Das bedeutet auch, dabei darauf zu achten, dass du die Variation wählst die für dich an diesem Tag geeignet ist. An manchen Tagen sind wir „besser“ drauf als an anderen. Nur weil du in der letzten Stunde tief in eine Körperhaltung kamst, bedeutet es nicht, dass dies heute noch immer der Fall ist. Sei achtsam, so fühlt sich auch jede Körperhaltung von Woche zu Woche unterschiedlich an und du kannst immer mehr über dich selbst und deine Grenzen lernen.

Pünktlichkeit
Pünktlichkeit gibt dir die Möglichkeit entspannt anzukommen, runterzufahren und damit mehr von einer Yogastunde zu haben, da dein Körper und Geist offener sind, wenn du nicht gestresst ankommst.
Pünktlich heißt dabei mindestens 5 Minuten vor Kursbeginn, auch aus Respekt vor den restlichen Teilnehmern.
Solltest du eine neue Karte brauchen oder bist du zum ersten Mal dabei, komme mindestens 10 Minuten vorher, damit wir Zeit haben die Anmeldung vor dem Kurs zu regeln, sodass du hinterher nur noch entspannt nach Hause gehen musst 🙂
Sollte es einmal vorkommen, dass du wenige Minuten zu spät bist, melde dich vor Kursbeginn kurz bei mir, dann warten wir gerne auf dich.
Bitte habe Verständnis dafür, dass eine Teilnahme am Kurs bei mehr als 5 Minuten Verspätung meist nicht mehr möglich ist.

Sauberkeit
Einer der wichtigen Aspekte vom Yoga ist innere und äußere Reinlichkeit. Bitte achte darauf, dass du dich selbst und andere nicht mit starkem Körpergeruch oder starken Parfüms etc. belästigst.

Essen / Trinken
Am besten übt sich Yoga mit leerem Magen. Bitte esse vor der Yogastunde mindestens 2 – 3 Stunden keine größere Mahlzeit und ca. 1 Stunde vorher auch keine Snacks mehr, darunter fallen auch kalorienhaltige Getränke.
Wasser und Tee kannst du gerne in kleinen Schlucken jeder Zeit während des Unterrichts trinken, wenn es nötig ist. Bitte vermeide jedoch einen vollen Wasserbauch!

Adjustments
Ich gebe gerne sogenannte Adjustments, das heißt, ich helfe dir durch Berührung in den Asanas (= Körperhaltungen).
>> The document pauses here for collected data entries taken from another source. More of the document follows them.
(** [l[i]]. *)
Definition item {A} (l : list A) (i : nat) : Outcome A :=
  match l !! i with
  | Some x => Return x
  | None => Raise IndexError
  end.

Definition and_then {A B} (r : Outcome A) (k : A -> Outcome B) : Outcome B :=
  match r with
  | Return a => k a
  | Raise e => Raise e
  end.

(** The result of [rows_count] and [columns_count]: the count, or the
    [ValueError] ("Cannot determine ... No dataframe or connector loaded.")
    that the property raises itself. *)
Inductive Counted :=
| Count (n : Z)
| CannotDetermine.

(** [obj.shape[i]]. *)
Definition shape (o : PyObj) (i : nat) : Outcome Z :=
  match o with
  | ODataFrame d =>
      item [Z.of_nat (df_rows d); Z.of_nat (length (df_columns d))] i
  | OSeries s => item [Z.of_nat (length (col_values s))] i
  | _ => Raise AttributeError
  end.

(** [len(obj)]. *)
Definition len (o : option PyObj) : Outcome Z :=
  match o with
  | Some (ODataFrame d) => Return (Z.of_nat (df_rows d))
  | Some (OSeries s) => Return (Z.of_nat (length (col_values s)))
  | _ => Raise TypeError
  end.

(** The value of an attribute of the core. *)
Inductive CoreValue :=
| a_flag (b : bool)
| a_reference (r : option loc)
| a_tag (e : option Backend)
| a_bound_method (name : str)
| another_attribute (name : str).     (* the logger, and what Python provides *)

(** Where a read of an attribute found it: in the class, in the core or in
    the table, the two places [__getattr__] looks in. *)
Inductive Found (A : Type) :=
| from_the_class (a : A)
| from_the_core (v : CoreValue)
| from_the_dataframe (o : PyObj).
Arguments from_the_class {A} a.
Arguments from_the_core {A} v.
Arguments from_the_dataframe {A} o.

Module SmartDataframeMore.
Import SmartDataframe.

(** What [load_smartdataframes] is given. *)
Inductive Given :=
| is_SmartDataframe (s : state)
| anything_else (v : Value).

(** A SmartDataframe with what [cached_property] keeps in its [__dict__]. *)
Record Cached := mkCached {
  this : state;
  head_df_value : option (option DataFrame);
  head_csv_value : option str
}.
(** ** Reading and filtering *)

(** X4. Reading never changes the collection: whatever the conditions,
    the join mode and the outcome (a result, an exception of the
    translation, of the store or of the decoder), [_read_by_query],
    [filter] and [_read] leave the state they found. *)
Theorem reads_leave_collection drv self operators join_operator st :
  (_read_by_query drv operators join_operator st).2 = st
  /\ (filter drv self operators join_operator st).2 = st
  /\ (_read drv self st).2 = st.
Proof.
  assert (Hq : (_read_by_query drv operators join_operator st).2 = st).
  { unfold _read_by_query, bind, lift.
    destruct (translate operators join_operator) as [[|query]|e]; done. }
  split; [done|]. split; [|done].
  unfold filter, bind. destruct (_read_by_query _ _ _ _) as [[rows|e] st'] eqn:Hrows.
  - by cbn in *.
  - by cbn in *.
Qed.

(** X5. Filtering on no condition is reading everything, under every
    join mode, the unsupported ones included. *)
Theorem filter_without_conditions drv self join_operator st :
  filter drv self (OpsList []) join_operator st = _read drv self st
  /\ filter drv self OpsNone join_operator st = _read drv self st.
Proof. apply filter_nothing_is_read. Qed.

(** X6. Reading returns when the decoder accepts every document, and
    then returns one object per document, in the order of the collection,
    each the decoded form of its document; the first document the decoder
    refuses ends the reading with the decoder's exception. *)
Theorem read_decodes_in_order drv self st :
  (forall objs, _read drv self st = (Ok objs, st)
                <-> Forall2 (fun d o => _decoder self d = Ok o) (documents st) objs)
  /\ (forall objs, _read drv self st = (Ok objs, st) ->
        length objs = length (documents st))
  /\ (forall pre d post objs e,
        documents st = pre ++ d :: post ->
        comprehension (_decoder self) pre = Ok objs ->
        _decoder self d = Raise e ->
        _read drv self st = (Raise e, st)).
Proof.
  rewrite read_decodes_documents. split; [|split].
  - intros objs. rewrite <- comprehension_Forall2. split; [by intros [= ->]|by intros ->].
  - intros objs [= Hobjs]. by apply comprehension_length in Hobjs.
  - intros pre d post objs e -> Hpre Hd.
    by rewrite (comprehension_first_failure _ pre post objs d e Hpre Hd).
Qed.
Lemma slice_to_app {E A} (l k : list A) :
  @slice_to E A (l ++ k) (zlen l) = Ok l.
Proof.
  unfold slice_to. rewrite bool_decide_eq_true_2.
  - unfold zlen. by rewrite Nat2Z.id, take_app_length.
  - rewrite zlen_app. pose proof (zlen_nonneg l). pose proof (zlen_nonneg k). lia.
Qed.
Lemma slice_from_app {E A} (l k : list A) :
  @slice_from E A (l ++ k) (zlen l) = Ok k.
Proof.
  unfold slice_from. rewrite bool_decide_eq_true_2.
  - unfold zlen. by rewrite Nat2Z.id, drop_app_length.
  - rewrite zlen_app. pose proof (zlen_nonneg l). pose proof (zlen_nonneg k). lia.
Qed.

Lemma res_mapM_map {E A B C} (f : B -> res E C) (g : A -> B) l :
  res_mapM f (map g l) = res_mapM (fun x => f (g x)) l.
Proof. induction l as [|x l IH]; simpl; [done|]. by rewrite IH. Qed.

Lemma res_mapM_ok {E A B} (f : A -> res E B) (g : A -> B) l :
  Forall (fun x => f x = Ok (g x)) l -> res_mapM f l = Ok (map g l).
Proof. induction 1 as [|x l Hx _ IH]; simpl; [done|]. by rewrite Hx, IH. Qed.

Lemma res_bind_Ok {E A B} (m : res E A) (f : A -> res E B) b :
  (x ← m; f x) = Ok b <-> exists a, m = Ok a /\ f a = Ok b.
Proof. destruct m as [a| |]; cbn; split; [by eauto|by intros (? & [= <-] & ?)|done|by intros (? & [=] & _)|done|by intros (? & [=] & _)]. Qed.
Lemma elem_of_snoc_l {A} (x y : A) l : x ∈ l -> x ∈ l ++ [y].
Proof. intros. apply elem_of_app. by left. Qed.
Lemma elem_of_snoc_r {A} (x : A) l : x ∈ l ++ [x].
Proof. apply elem_of_app. right. by apply list_elem_of_singleton. Qed.
Lemma elem_of_snoc {A} (x y : A) l : x ∈ l ++ [y] <-> x ∈ l \/ x = y.
Proof. by rewrite elem_of_app, list_elem_of_singleton. Qed.

(** A function with distinct values on a list tells its elements apart. *)
Lemma NoDup_map_inj {A B} (f : A -> B) l x y :
  NoDup (map f l) -> x ∈ l -> y ∈ l -> f x = f y -> x = y.
Proof.
  induction l as [|z l IH]; cbn; [by intros _ ?%elem_of_nil|].
  intros [Hz Hnd]%NoDup_cons [-> |Hx]%elem_of_cons [-> |Hy]%elem_of_cons E; auto; destruct Hz.
  - rewrite E. by apply (list_elem_of_fmap_2 f).
  - rewrite <- E. by apply (list_elem_of_fmap_2 f).
Qed.

(** ** Automation *)

Create HintDb go discriminated.
#[export] Hint Resolve zlen_nonneg uwrap_range swrap_range elem_of_snoc_l elem_of_snoc_r : go.

(** Case analysis on the conditional or match at the head of the goal, or in a
    hypothesis that equates it with a result. *)
Ltac go_step :=
  match goal with
  | H : Ok _ = Ok _ |- _ => injection H; clear H; intros; subst
  | H : Err _ = Err _ |- _ => injection H; clear H; intros; subst
  | H : Some _ = Some _ |- _ => injection H; clear H; intros; subst
  | H : Ok _ = Err _ |- _ => discriminate H
  | H : Ok _ = Panic |- _ => discriminate H
  | H : Err _ = Ok _ |- _ => discriminate H
  | H : Err _ = Panic |- _ => discriminate H
  | H : Panic = Ok _ |- _ => discriminate H
  | H : Panic = Err _ |- _ => discriminate H
  | H : Some _ = None |- _ => discriminate H
  | H : None = Some _ |- _ => discriminate H
  | H : bool_decide _ = true |- _ => apply bool_decide_eq_true_1 in H
  | H : bool_decide _ = false |- _ => apply bool_decide_eq_false_1 in H
  | H : _ /\ _ |- _ => destruct H
  | H : exists _, _ |- _ => destruct H
  end.
Ltac go_simp := repeat (go_step || (progress simpl in *)).

(** Split a chain of binds that succeeded. *)
Ltac bind_ok H :=
  repeat (let a := fresh "a" in let E := fresh "E" in apply res_bind_Ok in H as (a & E & H); cbn beta in H).

(** Split every [match]/[if] of a hypothesis, closing impossible branches. *)
Ltac go_destruct H :=
  repeat (match type of H with
          | context [match ?x with _ => _ end] =>
              let E := fresh "E" in destruct x eqn:E; try discriminate H
          end; go_simp).
(** Extraction is stable: more input does not change the first frame. *)
Lemma extract_app cfg delim buf t frame rest :
  extract cfg buf delim = Some (frame, rest) -> extract cfg (buf ++ t) delim = Some (frame, rest ++ t).
Proof.
  unfold extract, prefixLength. destruct (mode cfg); try done.
  - destruct (Index buf delim) as [i|] eqn:E; [|done]. cbn. intros [= <- <-].
    rewrite (Index_app _ t _ _ E). cbn. pose proof (Index_bound _ _ _ E).
    rewrite take_app_le, drop_app_le by lia. done.
  - rewrite zlen_app. pose proof (zlen_nonneg t).
    destruct (Z.ltb_spec (zlen buf) (Length cfg)) as [|Hl]; [done|]. intros [= <- <-].
    destruct (Z.ltb_spec (zlen buf + zlen t) (Length cfg)); [lia|].
    unfold zlen in Hl. rewrite take_app_le, drop_app_le by lia. done.
  - rewrite zlen_app, length_app. pose proof (zlen_nonneg t).
    destruct (Nat.ltb_spec (length buf) (Z.to_nat (LengthPrefixBytes cfg))) as [|Hn]; [done|].
    rewrite take_app_le by lia. set (len := if littleEndian cfg then _ else _).
    destruct (Z.ltb_spec (zlen buf) (Z.of_nat (Z.to_nat (LengthPrefixBytes cfg)) + len)) as [|Hl]; [done|].
    intros [= <- <-]. destruct (Nat.ltb_spec (length buf + length t) (Z.to_nat (LengthPrefixBytes cfg))); [lia|].
    destruct (Z.ltb_spec (zlen buf + zlen t) (Z.of_nat (Z.to_nat (LengthPrefixBytes cfg)) + len)); [lia|].
    unfold zlen in Hl. rewrite (drop_app_le buf t (Z.to_nat (LengthPrefixBytes cfg))) by lia.
    rewrite take_app_le by (rewrite length_drop; lia). rewrite drop_app_le by lia. done.
Qed.

Lemma replace_escape_nonempty c x p s : s <> [] \/ p = true -> replace_escape c x p s <> [].
Proof.
  revert p. induction s as [|y s IH]; intros p Hp; cbn; [destruct p; naive_solver|].
  destruct (p && (y =? c)); [done|]. destruct p; [done|]. cbn. destruct (y =? 92); [apply IH; auto|done].
Qed.
Lemma unescape_nonempty s : s <> [] -> unescapeDelimiter s <> [].
Proof. intros Hs. unfold unescapeDelimiter. do 3 (apply replace_escape_nonempty; left). done. Qed.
Die Adjustments sollen dir dabei helfen tiefer in die Asanas zu kommen und dich so auszurichten, dass du mehr von den Asanas hast. Wir alle haben jedoch Tage an denen wir einfach nicht berührt werden wollen, bitte sage mir das einfach ehrlich.

Körperliche Einschränkungen
Solltest du Verletzungen oder sonstige körperliche Einschränkungen haben, sage mir gerne vor der Stunde Bescheid, so dass ich dir gegebenenfalls Variationen für die Asanas nennen kann.